It must be hard being the latest member of the Sugababes especially in light of this new greatest hits album conveniently pushed under the noses of the public just in time for Christmas. The revolving door of pop has seen fit to get shut of the scary looking one in order to bring in the similar looking but less scary looking one who hasn’t sung on a lot of the material that is on here.

Still that’s of no consequence in the grand scheme of things. The odds of a duff single from this lot has always been a surprisingly rare thing and that’s what makes Overloaded: The Singles Collection such a fine prospect.

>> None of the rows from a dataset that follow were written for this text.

(** * NoteVault: a shallow embedding of the credential, cipher, storage and
      access-state code, and the properties of its specification.

    The development follows the repository file by file:
    - [Py]: the Python values and builtins the code relies on (text, bytes,
      exceptions, UTF-8);
    - [Base64]: [base64.urlsafe_b64encode] / [urlsafe_b64decode];
    - [Crypto], [Fernet]: the primitives of the [cryptography] package
      (scrypt, AES-128, HMAC-SHA256) as an interface, and the Fernet token
      format built from them;
    - [Password]: src/NoteVault/password.py;
    - [Db]: src/NoteVault/database.py;
    - [Config]: src/NoteVault/config.py;
    - [Main]: src/NoteVault/main.py (the [AppState] enumeration and one
      call of [App.frame_commands] as a step function). *)

From stdpp Require Import gmap strings list.
From Stdlib Require Import ZArith NArith Lia.
From Stdlib.Strings Require Import Byte.

Local Open Scope N_scope.

(** ** Python values and builtins *)

Module Py.

(** The exceptions that can leave the modelled code. *)
Inductive exn : Set :=
| UnicodeEncodeError
| UnicodeDecodeError
| OverflowError
| AttributeError
| TypeError
| ValueError
| InvalidKey          (* cryptography.exceptions.InvalidKey *)
| InvalidToken        (* cryptography.fernet.InvalidToken *)
| IntegrityError      (* sqlite3.IntegrityError *)
| OperationalError    (* sqlite3.OperationalError *)
| DatabaseError.      (* sqlite3.DatabaseError *)

#[global] Instance exn_eq_dec : EqDecision exn.
Proof. solve_decision. Defined.

(** A call returns, raises, or ends the process ([sys.exit]). *)
Inductive outcome (A : Type) : Type :=
| Ok (a : A)
| Raise (e : exn)
| Exit (code : Z).
Arguments Ok {A} a.
Arguments Raise {A} e.
Arguments Exit {A} code.

Definition bind {A B} (m : outcome A) (k : A -> outcome B) : outcome B :=
  match m with
  | Ok a => k a
  | Raise e => Raise e
  | Exit c => Exit c
  end.

(** [try: m except e: h] for one exception class. *)
Definition try_except {A} (m : outcome A) (e : exn) (h : outcome A) : outcome A :=
  match m with
  | Raise e' => if decide (e' = e) then h else Raise e'
  | other => other
  end.

(** A [str] is its sequence of code points; [bytes] a sequence of octets. *)
Definition str : Type := list N.
Definition bytes : Type := list byte.

(** The octet with value [n mod 256]. *)
Definition byte_of_N (n : N) : byte :=
  match Byte.of_N (n mod 256) with
  | Some b => b
  | None => x00
  end.

(** An ASCII literal as a [str] and as [bytes]. *)
Definition of_string (s : string) : str :=
  map Ascii.N_of_ascii (String.list_ascii_of_string s).
Definition bytes_of_string (s : string) : bytes :=
  map Ascii.byte_of_ascii (String.list_ascii_of_string s).

(** Unicode scalar values: code points that are not surrogates. Text that
    the user interface hands over is made of these. *)
Definition is_scalar (c : N) : bool :=
  (c <? 0xD800) || ((0xDFFF <? c) && (c <? 0x110000)).
Definition unicode_text (s : str) : Prop := Forall (fun c => is_scalar c = true) s.
Ltac bool_hyps :=
  repeat match goal with
  | H : _ && _ = true |- _ => apply andb_true_iff in H as [? ?]
  | H : _ || _ = false |- _ => apply orb_false_iff in H as [? ?]
  | H : negb _ = true |- _ => apply negb_true_iff in H
  | H : negb _ = false |- _ => apply negb_false_iff in H
  | H : (_ =? _)%string = true |- _ => apply String.eqb_eq in H
  | H : (_ =? _)%string = false |- _ => apply String.eqb_neq in H
  | H : (_ =? _)%nat = true |- _ => apply Nat.eqb_eq in H
  | H : (_ =? _)%nat = false |- _ => apply Nat.eqb_neq in H
  | H : (_ =? _)%Z = true |- _ => apply Z.eqb_eq in H
  | H : (_ =? _)%Z = false |- _ => apply Z.eqb_neq in H
  | H : (_ <=? _)%Z = true |- _ => apply Z.leb_le in H
  | H : (_ <=? _)%Z = false |- _ => apply Z.leb_gt in H
  | H : (_ <? _)%Z = true |- _ => apply Z.ltb_lt in H
  | H : (_ <? _)%Z = false |- _ => apply Z.ltb_ge in H
  | H : (_ <=? _)%nat = true |- _ => apply Nat.leb_le in H
  | H : (_ <=? _)%nat = false |- _ => apply Nat.leb_gt in H
  | H : (_ <? _)%nat = true |- _ => apply Nat.ltb_lt in H
  | H : (_ <? _)%nat = false |- _ => apply Nat.ltb_ge in H
  | H : bool_decide _ = true |- _ => apply bool_decide_eq_true in H
  | H : bool_decide _ = false |- _ => apply bool_decide_eq_false in H
  end.

(** ** Lemmas on strings *)

Lemma sapp_cons x (a b : string) : String x a +:+ b = String x (a +:+ b).
Proof. done. Qed.

Lemma sapp_nil_l (b : string) : "" +:+ b = b.
Proof. done. Qed.

Lemma sapp_assoc (a b c : string) : (a +:+ b) +:+ c = a +:+ (b +:+ c).
Proof. induction a as [|x a IH]; [done|]. by rewrite !sapp_cons, IH. Qed.

Lemma sapp_nil_r (a : string) : a +:+ "" = a.
Proof. induction a as [|x a IH]; [done|]. by rewrite sapp_cons, IH. Qed.

Lemma sapp_length (a b : string) :
  String.length (a +:+ b) = (String.length a + String.length b)%nat.
Proof. induction a as [|x a IH]; [done|]. rewrite sapp_cons. cbn. by rewrite IH. Qed.

Lemma sapp_inj_l (a b c : string) : a +:+ b = a +:+ c -> b = c.
Proof. induction a as [|x a IH]; [done|]. rewrite !sapp_cons. intros [=]. auto. Qed.

Lemma starts_with_iff p s : starts_with p s = true <-> exists u, s = p +:+ u.
Proof.
  revert s. induction p as [|x p IH]; intros s; simpl.
  - split; [by exists s|done].
  - destruct s as [|y s].
    + split; [done|]. intros [u [=]].
    + rewrite andb_true_iff, Ascii.eqb_eq, IH. split.
      * intros [-> [u ->]]. by exists u.
      * intros [u Hu]. rewrite sapp_cons in Hu. inv Hu. eauto.
Qed.

Lemma starts_with_app p u : starts_with p (p +:+ u) = true.
Proof. apply starts_with_iff. by exists u. Qed.

Lemma sdrop_app a b : sdrop (String.length a) (a +:+ b) = b.
Proof. induction a as [|x a IH]; [by destruct b|done]. Qed.

Lemma sdrop_all a : sdrop (String.length a) a = "".
Proof. induction a as [|x a IH]; done. Qed.

Lemma sdrop_0 a : sdrop 0 a = a.
Proof. by destruct a. Qed.

Lemma stake_app a b : stake (String.length a) (a +:+ b) = a.
Proof. induction a as [|x a IH]; [by destruct b|]. cbn. f_equal. done. Qed.

Lemma stake_sdrop n s : stake n s +:+ sdrop n s = s.
Proof.
  revert s. induction n as [|n IH]; intros [|c s]; cbn; try done.
  rewrite sapp_cons. by rewrite IH.
Qed.

Lemma stake_stake_app n m s : stake n s +:+ stake m (sdrop n s) = stake (n + m) s.
Proof. revert s. induction n as [|n IH]; intros [|c s]; cbn; [done|done|by destruct m|]. by rewrite sapp_cons, IH. Qed.

Lemma stake_stake n m s : (n <= m)%nat -> stake n (stake m s) = stake n s.
Proof. revert m s. induction n as [|n IH]; intros [|m] [|c s] Hle; cbn; try done; [lia|]. f_equal. apply IH. lia. Qed.

Lemma stake_all n s : (String.length s <= n)%nat -> stake n s = s.
Proof. revert n. induction s as [|c s IH]; intros [|n] H; cbn in *; [done|done|lia|]. f_equal. apply IH. lia. Qed.

Lemma stake_length n s : String.length (stake n s) = (n `min` String.length s)%nat.
Proof. revert n. induction s as [|c s IH]; intros [|n]; cbn; [done..|]. by rewrite IH. Qed.

Lemma sdrop_length n s : String.length (sdrop n s) = (String.length s - n)%nat.
Proof. revert n. induction s as [|c s IH]; intros [|n]; cbn; [done..|]. by rewrite IH. Qed.

Lemma has_char_app c a b : has_char c (a +:+ b) = has_char c a || has_char c b.
Proof.
  induction a as [|x a IH]; [done|]. rewrite sapp_cons. cbn. rewrite IH.
  by rewrite orb_assoc.
Qed.

Lemma ends_with_iff p s : ends_with p s = true <-> exists u, s = u +:+ p.
Proof.
  unfold ends_with. split.
  - intros H. apply andb_true_iff in H as [_ H]. apply String.eqb_eq in H.
    exists (stake (String.length s - String.length p) s).
    rewrite <-(stake_sdrop (String.length s - String.length p) s) at 1.
    by rewrite H.
  - intros [u ->]. rewrite sapp_length.
    replace (String.length u + String.length p - String.length p)%nat
      with (String.length u) by lia.
    rewrite sdrop_app, String.eqb_refl, andb_true_r.
    apply Nat.leb_le. lia.
Qed.

(** *** Splitting and joining *)

Lemma split_on_nonempty c s : split_on c s <> [].
Proof. destruct s as [|d s]; cbn; [done|]. repeat split_match; done. Qed.

Lemma split_on_none c s : has_char c s = false -> split_on c s = [s].
Proof.
  induction s as [|d s IH]; cbn; [done|].
  intros H. apply orb_false_iff in H as [-> H]. by rewrite IH.
Qed.

Lemma split_on_app c a b :
  has_char c a = false -> split_on c (a +:+ String c b) = a :: split_on c b.
Proof.
  induction a as [|d a IH]; intros H.
  - rewrite sapp_nil_l. cbn. by rewrite Ascii.eqb_refl.
  - rewrite sapp_cons. cbn in H |- *. apply orb_false_iff in H as [-> H]. by rewrite (IH H).
Qed.

Lemma split_on_parts c s : Forall (fun w => has_char c w = false) (split_on c s).
Proof.
  induction s as [|d s IH]; cbn; [by constructor|].
  destruct (Ascii.eqb c d) eqn:E; [by constructor|].
  destruct (split_on c s) as [|w ws]; [constructor; [|done]; cbn; by rewrite E|].
  inv IH. constructor; [|done]. cbn. by rewrite E.
Qed.

Lemma split_join c xs :
  xs <> [] -> Forall (fun w => has_char c w = false) xs ->
  split_on c (join (String c "") xs) = xs.
Proof.
  intros Hne H. induction H as [|x xs Hx Hxs IH]; [done|].
  destruct xs as [|y ys].
  - cbn. by apply split_on_none.
  - change (join (String c "") (x :: y :: ys)) with (x +:+ String c (join (String c "") (y :: ys))).
    rewrite split_on_app by done. by rewrite IH.
Qed.

Lemma join_cons sep x xs :
  xs <> [] -> join sep (x :: xs) = x +:+ sep +:+ join sep xs.
Proof. by destruct xs. Qed.

Lemma join_cons_char sep c w ws : join sep (String c w :: ws) = String c (join sep (w :: ws)).
Proof. by destruct ws. Qed.

Lemma join_split c s : join (String c "") (split_on c s) = s.
Proof.
  induction s as [|d s IH]; cbn [split_on]; [done|].
  destruct (Ascii.eqb_spec c d) as [->|Hne].
  - rewrite join_cons by apply split_on_nonempty. by rewrite IH.
  - destruct (split_on c s) as [|w ws] eqn:E; [by destruct (split_on_nonempty c s)|].
    by rewrite join_cons_char, IH.
Qed.

Lemma includes_spec {A} `{EqDecision A} (x : A) xs : includes x xs = true <-> x ∈ xs.
Proof. apply bool_decide_eq_true. Qed.

Lemma includes_false {A} `{EqDecision A} (x : A) xs : includes x xs = false <-> x ∉ xs.
Proof. apply bool_decide_eq_false. Qed.

(** ** Lemmas on results and lists *)

Lemma rbind_ok {A B} (m : result A) (k : A -> result B) b :
  rbind m k = Ok b -> exists a, m = Ok a /\ k a = Ok b.
Proof. destruct m; cbn; [eauto|done]. Qed.

Lemma find_some_first {A} (f : A -> bool) l x :
  List.find f l = Some x ->
  exists l1 l2, l = l1 ++ x :: l2 /\ f x = true /\ Forall (fun y => f y = false) l1.
Proof.
  induction l as [|a l IH]; cbn; [done|].
  destruct (f a) eqn:E.
  - intros [= ->]. by exists [], l.
  - intros H. destruct (IH H) as (l1 & l2 & -> & Hx & Hl1).
    exists (a :: l1), l2. split; [done|]. split; [done|]. by constructor.
Qed.

Lemma existsb_false_forall {A} (f : A -> bool) l :
  existsb f l = false <-> Forall (fun y => f y = false) l.
Proof.
  induction l as [|a l IH]; cbn; [by split; constructor|].
  rewrite orb_false_iff, IH, Forall_cons. done.
Qed.

(** *** Sorting *)

Lemma insert_desc_perm {A} (key : A -> nat) x l : insert_desc key x l ≡ₚ x :: l.
Proof.
  induction l as [|y l IH]; cbn; [done|]. split_match; [done|].
  rewrite IH. apply Permutation_swap.
Qed.

Lemma sort_desc_perm {A} (key : A -> nat) l : sort_desc key l ≡ₚ l.
Proof. induction l as [|x l IH]; cbn; [done|]. by rewrite insert_desc_perm, IH. Qed.

Lemma insert_desc_sorted {A} (key : A -> nat) x l :
  StronglySorted (fun a b => key b <= key a)%nat l ->
  StronglySorted (fun a b => key b <= key a)%nat (insert_desc key x l).
Proof.
  induction 1 as [|y l Hl IH Hy]; cbn; [by repeat constructor|].
  destruct (key y <=? key x)%nat eqn:E; bool_hyps.
  - constructor; [by constructor|]. constructor; [done|].
    eapply Forall_impl; [exact Hy|]. cbn. lia.
  - constructor; [done|]. rewrite insert_desc_perm. constructor; [lia|done].
Qed.
(* ===== verification/Paths.v ===== *)
(** * POSIX path arithmetic

    What the program uses of Node's [path.posix]: [isAbsolute], [normalize],
    [resolve], [join], [dirname], [basename]. Paths are strings; a path is
    split at its slashes into segments, and the ".." and "." segments are
    resolved on a stack, as [normalizeString] does. *)
From Stdlib Require Import Ascii String.
From stdpp Require Import prelude strings gmap.
From S2P Require Import Prelude.

Definition slash : ascii := "/"%char.

(** [path.posix.isAbsolute] *)
Definition is_absolute (p : string) : bool := starts_with "/" p.

(** One segment of [normalizeString(path, allowAboveRoot)], on the reversed
    stack of the segments kept so far. *)
Definition push_seg (above : bool) (st : list string) (seg : string) : list string :=
  if (String.eqb seg "" || String.eqb seg ".")%bool then st
  else if String.eqb seg ".." then
    match st with
    | top :: rest => if String.eqb top ".." then (if above then seg :: st else st) else rest
    | [] => if above then [seg] else []
    end
  else seg :: st.

Definition normalize_segs (above : bool) (segs : list string) : list string :=
  rev (fold_left (push_seg above) segs []).

Definition normalize_string (p : string) (above : bool) : string :=
  join "/" (normalize_segs above (split_on slash p)).

(** [path.posix.normalize] *)
Definition normalize (p : string) : string :=
  if String.eqb p "" then "."
  else
    let abs := is_absolute p in
    let trailing := ends_with "/" p in
    let n := normalize_string p (negb abs) in
    if String.eqb n "" then (if abs then "/" else if trailing then "./" else ".")
    else
      let n' := if trailing then n +:+ "/" else n in
      if abs then "/" +:+ n' else n'.

(** The unresolved path [path.posix.resolve] builds: the parts from the last
    absolute one on, each followed by a slash; [pcwd] is [process.cwd()],
    always absolute. *)
Fixpoint resolve_raw (pcwd : string) (rparts : list string) (acc : string) : string :=
  match rparts with
  | [] => pcwd +:+ "/" +:+ acc
  | p :: rest =>
      if String.eqb p "" then resolve_raw pcwd rest acc
      else let acc' := p +:+ "/" +:+ acc in
           if is_absolute p then acc' else resolve_raw pcwd rest acc'
  end.

(** [path.posix.resolve(...parts)] *)
Definition resolve (pcwd : string) (parts : list string) : string :=
  "/" +:+ normalize_string (resolve_raw pcwd (rev parts) "") false.

(** [path.posix.join(...parts)] *)
Definition path_join (parts : list string) : string :=
  let nonempty := List.filter (fun p => negb (String.eqb p "")) parts in
  match nonempty with
  | [] => "."
  | _ => normalize (join "/" nonempty)
  end.

Fixpoint drop_while (f : ascii -> bool) (s : list ascii) : list ascii :=
  match s with
  | c :: s' => if f c then drop_while f s' else s
  | [] => []
  end.

Fixpoint take_while (f : ascii -> bool) (s : list ascii) : list ascii :=
  match s with
  | c :: s' => if f c then c :: take_while f s' else []
  | [] => []
  end.

Definition is_slash (c : ascii) : bool := Ascii.eqb c slash.

(** [path.posix.dirname] *)
Definition dirname (p : string) : string :=
  match p with
  | EmptyString => "."
  | String c t =>
      let r := drop_while is_slash (rev (list_ascii_of_string t)) in
      let r := drop_while (fun d => negb (is_slash d)) r in
      match r with
      | [] => if is_slash c then "/" else "."
      | [_] => if is_slash c then "//" else String c EmptyString
      | _ :: r' => String c (string_of_list_ascii (rev r'))
      end
  end.

(** [path.posix.basename] *)
Definition basename (p : string) : string :=
  let r := drop_while is_slash (rev (list_ascii_of_string p)) in
  string_of_list_ascii (rev (take_while (fun d => negb (is_slash d)) r)).

(** [path.posix.extname]: the text from the last dot of the base name on,
    empty when there is none or it starts the name. *)
Definition is_dot (c : ascii) : bool := Ascii.eqb c "."%char.

Definition extname (p : string) : string :=
  let b := rev (list_ascii_of_string (basename p)) in
  let ext := take_while (fun d => negb (is_dot d)) b in
  match drop_while (fun d => negb (is_dot d)) b with
  | [] => ""
  | _ :: [] => ""
  | dot :: before =>
      if (forallb is_dot (dot :: before) && Nat.eqb (List.length ext) 0 && Nat.eqb (List.length before) 1)%bool
      then "" else string_of_list_ascii (dot :: rev ext)
  end.

(** ** Canonical paths *)

(** A segment that names something: neither empty nor "." nor "..", and with
    no slash in it. *)
Definition good_seg (w : string) : Prop :=
  w <> "" /\ w <> "." /\ w <> ".." /\ has_char slash w = false.

Definition canonical (p : string) : Prop :=
  exists segs, p = "/" +:+ join "/" segs /\ Forall good_seg segs.

Lemma push_seg_good st w :
  Forall good_seg st -> has_char slash w = false -> Forall good_seg (push_seg false st w).
Proof.
  intros Hst Hw. unfold push_seg.
  destruct (String.eqb_spec w ""); [done|].
  destruct (String.eqb_spec w "."); [done|]. cbn [orb].
  destruct (String.eqb_spec w "..").
  - destruct Hst as [|top rest Htop Hrest]; [done|].
    destruct (String.eqb_spec top ".."); [by constructor|done].
  - by constructor.
Qed.

Lemma normalize_segs_good segs :
  Forall (fun w => has_char slash w = false) segs ->
  Forall good_seg (normalize_segs false segs).
Proof.
  intros H. unfold normalize_segs. apply Forall_rev.
  assert (Hacc : Forall good_seg []) by constructor.
  revert H Hacc. generalize (@nil string) as st.
  induction segs as [|w segs IH]; intros st H Hacc; [done|]. inv H.
  cbn. apply IH; [done|]. by apply push_seg_good.
Qed.

(** Whatever it is given, [resolve] answers a canonical absolute path: no
    ".." and no "." survives it. *)
Lemma resolve_canonical pcwd parts : canonical (resolve pcwd parts).
Proof.
  eexists. split; [done|]. apply normalize_segs_good, split_on_parts.
Qed.

Lemma normalize_segs_id segs :
  Forall good_seg segs -> normalize_segs false segs = segs.
Proof.
  intros H. unfold normalize_segs.
  enough (Hgen : forall st, rev (fold_left (push_seg false) segs st) = rev st ++ segs)
    by apply (Hgen []).
  induction H as [|w segs Hw Hs IH]; intros st; cbn.
  - by rewrite app_nil_r.
  - rewrite IH. destruct Hw as (H1 & H2 & H3 & _). unfold push_seg.
    apply String.eqb_neq in H1, H2, H3. rewrite H1, H2, H3. cbn.
    by rewrite <-app_assoc.
Qed.

Lemma good_seg_no_slash segs :
  Forall good_seg segs -> Forall (fun w => has_char slash w = false) segs.
Proof. intros H. eapply Forall_impl; [done|]. by intros w (_ & _ & _ & Hw). Qed.

Lemma fold_push_empty above st : push_seg above st "" = st.
Proof. done. Qed.

Lemma split_on_snoc c a b :
  split_on c (a +:+ String c b) = split_on c a ++ split_on c b.
Proof.
  induction a as [|d a IH].
  - rewrite sapp_nil_l. cbn. by rewrite Ascii.eqb_refl.
  - rewrite sapp_cons. cbn. destruct (Ascii.eqb c d); [by rewrite IH|].
    rewrite IH. destruct (split_on c a) eqn:E; [by destruct (split_on_nonempty c a)|done].
Qed.

Lemma normalize_string_segs segs :
  Forall good_seg segs ->
  normalize_string ("/" +:+ join "/" segs +:+ "/") false = join "/" segs.
Proof.
  intros H. unfold normalize_string, normalize_segs.
  change ("/" +:+ join "/" segs +:+ "/") with ("" +:+ String slash (join "/" segs +:+ String slash "")).
  rewrite split_on_app by done. rewrite split_on_snoc.
  cbn [fold_left]. rewrite fold_push_empty, fold_left_app. cbn [split_on fold_left].
  rewrite fold_push_empty.
  destruct segs as [|w ws].
  - done.
  - change "/" with (String slash "") at 2.
    rewrite split_join by (done || by apply good_seg_no_slash).
    fold (normalize_segs false (w :: ws)). by rewrite normalize_segs_id.
Qed.

(** [resolve] leaves a canonical path as it is, whatever precedes it. *)
Lemma resolve_canonical_id pcwd parts p :
  canonical p -> resolve pcwd (parts ++ [p]) = p.
Proof.
  intros (segs & -> & H). unfold resolve. rewrite rev_app_distr. cbn [rev app resolve_raw].
  change (String.eqb ("/" +:+ join "/" segs) "") with false. cbn iota zeta.
  change (is_absolute ("/" +:+ join "/" segs)) with true. cbn iota.
  rewrite sapp_assoc, sapp_nil_r. by rewrite normalize_string_segs.
Qed.

#[export] Hint Resolve resolve_canonical : js.

(** The path of some segments. *)
Definition path_of (segs : list string) : string := "/" +:+ join "/" segs.

Lemma split_path segs : Forall good_seg segs -> segs <> [] -> split_on slash (path_of segs) = "" :: segs.
Proof.
  intros H Hne. unfold path_of. change ("/" +:+ join "/" segs) with ("" +:+ String slash (join "/" segs)).
  rewrite split_on_app by done. f_equal. change "/" with (String slash ""). rewrite split_join; [done|done|by apply good_seg_no_slash].
Qed.

(** [p] is [q] or below it: some segments more, each naming something. *)
Definition within_path (p q : string) : Prop :=
  exists a b, a <> [] /\ Forall good_seg (a ++ b) /\ q = path_of a /\ p = path_of (a ++ b).

Lemma canonical_path p : canonical p -> p <> "/" -> exists a, a <> [] /\ Forall good_seg a /\ p = path_of a.
Proof. intros (a & -> & Ha) Hne. exists a. split; [by intros ->|done]. Qed.

Lemma within_path_refl p : canonical p -> p <> "/" -> within_path p p.
Proof.
  intros Hc Hne. destruct (canonical_path p Hc Hne) as (a & Ha & Hg & ->). exists a, []. by rewrite app_nil_r.
Qed.

Lemma within_path_below p q : canonical p -> canonical q -> q <> "/" -> starts_with (q +:+ "/") p = true -> within_path p q.
Proof.
  intros Hp Hq Hne [u Hu]%starts_with_iff. destruct (canonical_path q Hq Hne) as (a & Ha & Hga & ->).
  destruct (decide (p = "/")) as [->|Hp'].
  { unfold path_of in Hu. change "/" with (String slash "") in Hu. rewrite !sapp_cons, !sapp_nil_l in Hu. injection Hu as Hu.
    by destruct (join (String slash "") a). }
  destruct (canonical_path p Hp Hp') as (b & Hb & Hgb & ->).
  pose proof (split_path b Hgb Hb) as E. rewrite Hu, sapp_assoc in E. change ("/" +:+ u) with (String slash u) in E.
  rewrite split_on_snoc, (split_path a Hga Ha) in E. injection E as E. exists a, (split_on slash u). by rewrite E.
Qed.

(** An absolute path [normalize] leaves alone, and that does not end in a
    slash, is canonical. *)
Lemma normalize_fixed_canonical p :
  is_absolute p = true -> normalize p = p -> ends_with "/" p = false -> canonical p.
Proof.
  intros Habs Hn Ht. unfold normalize in Hn. rewrite Habs, Ht in Hn. cbn [negb] in Hn.
  destruct (String.eqb_spec p ""); [by subst|].
  destruct (String.eqb_spec (normalize_string p false) "") as [E|E].
  - by subst p.
  - exists (normalize_segs false (split_on slash p)). split; [by rewrite <-Hn at 1|].
    apply normalize_segs_good, split_on_parts.
Qed.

Fifteen neatly trimmed and packaged portions of pop goodness with nary a flaw anywhere to be seen in the whole package. It just seems this lot have a knack of sorting the wheat from the chaff when it comes to picking the best tunes (or at least someone up in Sugababes central does).

Everything you want is here, the Numanesque Freak Like Me kicks things off and from that point onwards it’s a proper A to Z exercise in how to write and deliver good pop tunes. Hooks a plenty and radio friendly to the extreme offering proof that a good tune will have a demographic defying appeal.

A shameless mining of all the best influences that contemporary music has to offer. At times the way they drop hit after hit can be almost machine like. However there’s no denying there is a talent at work here no matter what any ‘serious’ music rags might proclaim. Sugababes both past and present can hold a tune, cop the sultry vocal smoulder laid across the pop/soul crosser Round Round if you need evidence.

They successfully tap into the chart friendly model of dance music with tracks like In The Middle with its subtle electro tinges (never shy of nicking an existing dance track and bending it to their purposes).

They’re not scared of tackling the slower end of the market either. Stronger, Too Lost In You and Shape show they have the ability to hold a tune without the need for gimmickry to back them up. Alright the latter track has Sting on it, but nothing’s perfect.

Some of the latter stuff like Run For Cover and Good To Be Gone might not have the strength of tracks like the debut Overload but even with a slight diluting of the formula over time this collection still sees them ahead of the game.

It seems that while we’ve not been looking Sugababes have made themselves something of a pop force to be reckoned with. Suitable stocking fodder for the upcoming festive season.